Below: In the same large patch of forest, someone found a female frogmouth and her chick sitting together on the top of a wired in enclosure. I suspect the chick had fallen out of its nest and then somehow clambered to safety up on railing. The video shows that frogmouths undergo the same posture change as owls when a predator approaches. I put my camera on a tripod far enough away so that the  birds assumed a relaxed pose but as I approached they got skinny and pointed their beaks up at an angle. They do not have ear tufts but instead use their beak to resemble a broken off branch stub; they also have a feather tuft that points in the same direction as the beak that may work like an owl ear tuft.


  1. Colleen Milloy
    Posted August 20, 2018 at 7:58 am | Permalink

    Great photos and video! Especially enjoyed the commentary. Thank you for posting.

  2. Posted August 20, 2018 at 8:00 am | Permalink

    Great photos and fun for those of us supporting raptors

  3. Posted August 20, 2018 at 8:37 am | Permalink

    Spectacular photos. I don’t have time to read the whole narrative right now, but I will.

  4. Randy Bessinger
    Posted August 20, 2018 at 8:42 am | Permalink

    Great pics!

  5. Debbie Coplan
    Posted August 20, 2018 at 9:07 am | Permalink

    Thank you! Fascinating explanations and great photos.

  6. Blue
    Posted August 20, 2018 at 9:41 am | Permalink

    Darling, Dr Lyon ! Sw e e e e t Honorary Cats™ !

    and lovely words thereabout ! My thanks for all !


  7. Terry Sheldon
    Posted August 20, 2018 at 10:01 am | Permalink

    Lovely photos and great information! Love the frogmouth!

  8. Posted August 20, 2018 at 10:14 am | Permalink

    I did not notice that was a photoshopped owl. Once I read the description it was obvious.

    Coincidentally I heard my first own in almost fifteen years last night. Maybe I will spot him/her at some point. Maybe they are eyeing our cats.

  9. BJ
    Posted August 20, 2018 at 10:23 am | Permalink

    That was some fascinating information about owls. Wow.

    The owl is one of the coolest animals out there. If someone was going to sit down and design a fucking awesome animal, it would have a good chance of turning out to be an owl.

  10. Posted August 20, 2018 at 10:25 am | Permalink

    Great stuff, thanks Bruce!

  11. Posted August 20, 2018 at 11:31 am | Permalink

    Very nice article.

  12. Michael Fisher
    Posted August 20, 2018 at 5:29 pm | Permalink

    Bruce. There is so much to think about in your posts!
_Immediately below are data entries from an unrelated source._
(** ** The availability handler, beyond the slots *)

(** The availability handler always answers, with 200, 400, 401 or 500; it
    calls the provider at most once, with [events.list] and never with
    [events.insert]; the answer is 400 exactly when the date is missing or
    empty, and 200 exactly when the one [events.list] call succeeded. *)
Theorem availability_answers (env : Env) (query : option string) (c : Creds) :
  exists resp c' tr,
    availability env query c = (Ret resp, c', tr) /\
    In (status resp) [200; 400; 401; 500] /\
    (gateway_calls tr = [] \/ exists p r, gateway_calls tr = [EventsList p r]) /\
    (status resp = 400 <-> truthy_str query = false) /\
    (status resp = 200 <->
     exists p items, gateway_calls tr = [EventsList p (GOk items)]).
Proof.
  destruct (truthy_str query) eqn:Hq.
  2:{ rewrite (availability_missing_date env query c Hq).
      do 3 eexists. split; [reflexivity|]. simpl.
      split; [auto|]. split; [left; reflexivity|].
      split; [tauto|]. split; [discriminate|].
      intros (p & items & H). discriminate. }
  destruct query as [d|]; [|discriminate].
  assert (d <> "") as Hd by (destruct d; [discriminate | congruence]).
  destruct (availability_guarded_run env d c Hd)
    as (c1 & pre & Hpre & [[_ H] | (_ & r & c2 & tr0 & Hcases & Hsame & H)]); rewrite H.
  { do 3 eexists. split; [reflexivity|]. simpl.
    rewrite (gateway_calls_none pre Hpre).
    split; [auto|]. split; [left; reflexivity|].
    split; [split; discriminate|]. split; [discriminate|].
    intros (p & items & H0). discriminate. }
  destruct Hcases as [[-> ->] | (t0 & t1 & p & _ & _ & _ & -> & ->)].
  { do 3 eexists. split; [reflexivity|].
    rewrite (gateway_calls_prefix pre [] Hpre). simpl.
    split; [auto|]. split; [left; reflexivity|].
    split; [split; discriminate|]. split; [discriminate|].
    intros (p & items & H0). discriminate. }
  destruct (events_list env p) as [items|e].
  - do 3 eexists. split; [reflexivity|].
    rewrite (gateway_calls_prefix pre _ Hpre). simpl.
    split; [auto|]. split; [right; eauto|].
    split; [split; discriminate|]. split; [eauto|reflexivity].
  - do 3 eexists. split; [reflexivity|].
    rewrite (gateway_calls_prefix pre _ Hpre). simpl.
    split; [auto|]. split; [right; eauto|].
    split; [split; discriminate|]. split; [discriminate|].
    intros (p0 & items & H0). discriminate.
Qed.

(** A failure of [events.list] in the availability handler is answered with
    500 and the error's message, whatever the error is: unlike the scheduling
    handler, an error with code 401 or an [invalid_grant] message is not
    turned into a 401. *)
Theorem availability_gateway_failure (env : Env) (query : option string)
    (c c' : Creds) (r : Result Response) (tr : list Effect)
    (p : ListParams) (e : JsError) :
  availability env query c = (r, c', tr) ->
  In (EventsList p (GFail e)) tr ->
  r = Ret (fail_with 500 ("Error checking availability: " ++ message e)).
Proof.
  intros Hrun Hin.
  destruct (truthy_str query) eqn:Hq.
  2:{ rewrite (availability_missing_date env query c Hq) in Hrun.
      inversion Hrun; subst. contradiction. }
  destruct query as [d|]; [|discriminate].
  assert (d <> "") as Hd by (destruct d; [discriminate | congruence]).
  destruct (availability_guarded_run env d c Hd)
    as (c1 & pre & Hpre & [[_ H] | (_ & r0 & c2 & tr0 & Hcases & Hsame & H)]);
    rewrite H in Hrun; inversion Hrun; subst; clear Hrun.
  { rewrite Forall_forall in Hpre. apply Hpre in Hin. discriminate. }
  apply in_after_prefix in Hin; [|assumption|reflexivity].
  destruct Hcases as [[-> ->] | (t0 & t1 & p0 & _ & _ & _ & -> & ->)].
  { contradiction. }
  destruct Hin as [Hin | []]. inversion Hin as [[Hp He]]. subst p0.
  first [rewrite He | rewrite <- He]. reflexivity.
Qed.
    re owl skull asymmetry: Owl ear asymmetry for improved sound location – does that asymmetry effect the eye socket positions? I think the eye pairs in some of your photographs aren’t quite on the level, but maybe the owl is holding its head tilted to one side.

    • Bruce Lyon
      Posted August 20, 2018 at 9:18 pm | Permalink

      I think eyes are uncoupled from ears in this case. Eyes are for binocular vision and as far as I know, there is nothing equivalent to the three dimensional aspects of ears. That said, I am not an expert in this stuff.

      • Michael Fisher
        Posted August 20, 2018 at 9:29 pm | Permalink

        I was unclear, sorry. I meant that the asymmetrical ear hole positions that presumably occur during skull development/growth might cause the eye sockets to be asymmetrical too.

  13. Christopher
    Posted August 20, 2018 at 6:40 pm | Permalink

    Super cool stuff. And I especially love frogmouths, as the look like a Jim Henson Muppet.
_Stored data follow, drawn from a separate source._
(** * PingAnalyzator: ping-log parser, hourly aggregation and disconnection detector

    A shallow embedding of [main.py].  Python [str] values are modelled as
    [string] (one [ascii] per character, so the regular-expression class
    [\d] is the ASCII digits), Python [int] as [Z], a naive [datetime] as a
    record of its six calendar fields, and the [datetime64] columns of the
    pandas frame as the number of seconds on the naive time line.  Code that
    can raise returns [option]; [None] stands for the exception.  The
    percentage columns, floats in the source, are modelled as exact
    rationals. *)

From Stdlib Require Import String Ascii ZArith List Bool Lia QArith Sorted Permutation.
Import ListNotations.
Local Open Scope string_scope.
Local Open Scope list_scope.
Local Open Scope Z_scope.

(** ** Text primitives: the string methods and regular expressions used *)

Definition is_digit (c : ascii) : bool :=
  let n := nat_of_ascii c in (48 <=? n)%nat && (n <=? 57)%nat.

(** [str.isspace] on the ASCII range: tab, LF, VT, FF, CR, FS, GS, RS, US
    and the space. *)
Definition is_space (c : ascii) : bool :=
  let n := nat_of_ascii c in
  ((9 <=? n)%nat && (n <=? 13)%nat) || ((28 <=? n)%nat && (n <=? 32)%nat).

Definition is_empty (s : string) : bool :=
  match s with EmptyString => true | String _ _ => false end.

Fixpoint lstrip (s : string) : string :=
  match s with
  | EmptyString => EmptyString
  | String c s' => if is_space c then lstrip s' else s
  end.

Fixpoint rstrip (s : string) : string :=
  match s with
  | EmptyString => EmptyString
  | String c s' =>
      let r := rstrip s' in
      if is_space c && is_empty r then EmptyString else String c r
  end.

(** [line.strip()] *)
Definition strip (s : string) : string := rstrip (lstrip s).

(** Removes the literal [p] from the front of [s], when it is there. *)
Fixpoint strip_prefix (p s : string) : option string :=
  match p with
  | EmptyString => Some s
  | String a p' =>
      match s with
      | EmptyString => None
      | String b s' => if Ascii.eqb a b then strip_prefix p' s' else None
      end
  end.

Definition starts_with (p s : string) : bool :=
  match strip_prefix p s with Some _ => true | None => false end.

(** [p in s] *)
Fixpoint contains (p s : string) : bool :=
  starts_with p s ||
  match s with
  | EmptyString => false
  | String _ s' => contains p s'
  end.

(** The longest run of digits at the front of [s] (a greedy [\d*]) and what
    follows it. *)
Fixpoint span_digits (s : string) : string * string :=
  match s with
  | EmptyString => (EmptyString, EmptyString)
  | String c s' =>
      if is_digit c
      then let '(d, r) := span_digits s' in (String c d, r)
      else (EmptyString, s)
  end.

Definition digit_value (c : ascii) : Z := Z.of_nat (nat_of_ascii c) - 48.

Fixpoint int_acc (acc : Z) (s : string) : Z :=
  match s with
  | EmptyString => acc
  | String c s' => int_acc (10 * acc + digit_value c) s'
  end.

(** [int(s)] on a string of digits (the interpreter's cap on the number of
    digits it converts is left out). *)
Definition int_of_digits (s : string) : Z := int_acc 0 s.

(** A fixed-width pattern: one character class per position.  Returns the
    matched text and the rest. *)
Fixpoint match_classes (pat : list (ascii -> bool)) (s : string)
  : option (string * string) :=
  match pat with
  | [] => Some (EmptyString, s)
  | cls :: pat' =>
      match s with
      | EmptyString => None
      | String c s' =>
          if cls c
          then match match_classes pat' s' with
               | Some (m, r) => Some (String c m, r)
               | None => None
               end
          else None
      end
  end.

Definition lit (a : ascii) : ascii -> bool := Ascii.eqb a.

(** [\d{4}/\d{2}/\d{2} \d{2}:\d{2}:\d{2}] *)
Definition datetime_pattern : list (ascii -> bool) :=
  [is_digit; is_digit; is_digit; is_digit; lit "/";
   is_digit; is_digit; lit "/"; is_digit; is_digit; lit " ";
   is_digit; is_digit; lit ":"; is_digit; is_digit; lit ":";
   is_digit; is_digit]%char.

(** [re.match(r'(\d{4}/\d{2}/\d{2} \d{2}:\d{2}:\d{2})', line)], giving
    [group(1)]. *)
Definition re_match_datetime (line : string) : option string :=
  match match_classes datetime_pattern line with
  | Some (m, _) => Some m
  | None => None
  end.

(** [time=(\d+)ms] anchored at the front of [s].  The digit run is greedy;
    giving digits back cannot help, since what follows a shorter run is a
    digit and not [m]. *)
Definition time_at (s : string) : option Z :=
  match strip_prefix "time=" s with
  | None => None
  | Some r =>
      let '(d, r') := span_digits r in
      if negb (is_empty d) && starts_with "ms" r'
      then Some (int_of_digits d) else None
  end.

(** [re.search(r'time=(\d+)ms', line)] followed by [int(group(1))]: the
    leftmost position at which the pattern matches. *)
Fixpoint re_search_time (s : string) : option Z :=
  match time_at s with
  | Some n => Some n
  | None =>
      match s with
      | EmptyString => None
      | String _ s' => re_search_time s'
      end
  end.

(** [Target Host=(\d+\.\d+\.\d+\.\d+)] anchored at the front of [s], giving
    [group(1)]. *)
Definition host_at (s : string) : option string :=
  match strip_prefix "Target Host=" s with
  | None => None
  | Some r0 =>
      let '(a, r1) := span_digits r0 in
      match strip_prefix "." r1 with
      | None => None
      | Some r2 =>
          let '(b, r3) := span_digits r2 in
          match strip_prefix "." r3 with
          | None => None
          | Some r4 =>
              let '(c, r5) := span_digits r4 in
              match strip_prefix "." r5 with
              | None => None
              | Some r6 =>
                  let '(d, _) := span_digits r6 in
                  if is_empty a || is_empty b || is_empty c || is_empty d
                  then None
                  else Some (a ++ "." ++ b ++ "." ++ c ++ "." ++ d)%string
              end
          end
      end
  end.

(** [re.search(r'Target Host=(\d+\.\d+\.\d+\.\d+)', first_line)] *)
Fixpoint re_search_host (s : string) : option string :=
  match host_at s with
  | Some h => Some h
  | None =>
      match s with
      | EmptyString => None
      | String _ s' => re_search_host s'
      end
  end.

(** ** Naive datetimes *)

Record datetime := mk_datetime {
  year : Z; month : Z; day : Z; hour_of : Z; minute : Z; second : Z
}.

Definition is_leap (y : Z) : bool :=
  (y mod 4 =? 0) && (negb (y mod 100 =? 0) || (y mod 400 =? 0)).

Definition days_in_month (y m : Z) : Z :=
  if m =? 2 then (if is_leap y then 29 else 28)
  else if (m =? 4) || (m =? 6) || (m =? 9) || (m =? 11) then 30
  else 31.

(** What the [datetime] constructor accepts. *)
Definition valid_datetime (d : datetime) : bool :=
  (1 <=? year d) && (year d <=? 9999) &&
  (1 <=? month d) && (month d <=? 12) &&
  (1 <=? day d) && (day d <=? days_in_month (year d) (month d)) &&
  (0 <=? hour_of d) && (hour_of d <=? 23) &&
  (0 <=? minute d) && (minute d <=? 59) &&
  (0 <=? second d) && (second d <=? 59).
  14. Posted August 20, 2018 at 9:37 pm | Permalink

    Great post, Bruce! Thanks.

  15. rickflick
    Posted August 20, 2018 at 11:32 pm | Permalink

    Owls are a big favorite. I’m on the lookout for them and see them once in a while. Thanks very much for the terrific photos and commentary.

  16. Mark R.
    Posted August 21, 2018 at 12:50 pm | Permalink

    Love your owl posts Bruce. Thanks…the video was especially cool.

  17. Posted October 12, 2018 at 2:11 pm | Permalink

    Excellent information. I liked much the asymmetry and the wing-stretching owl.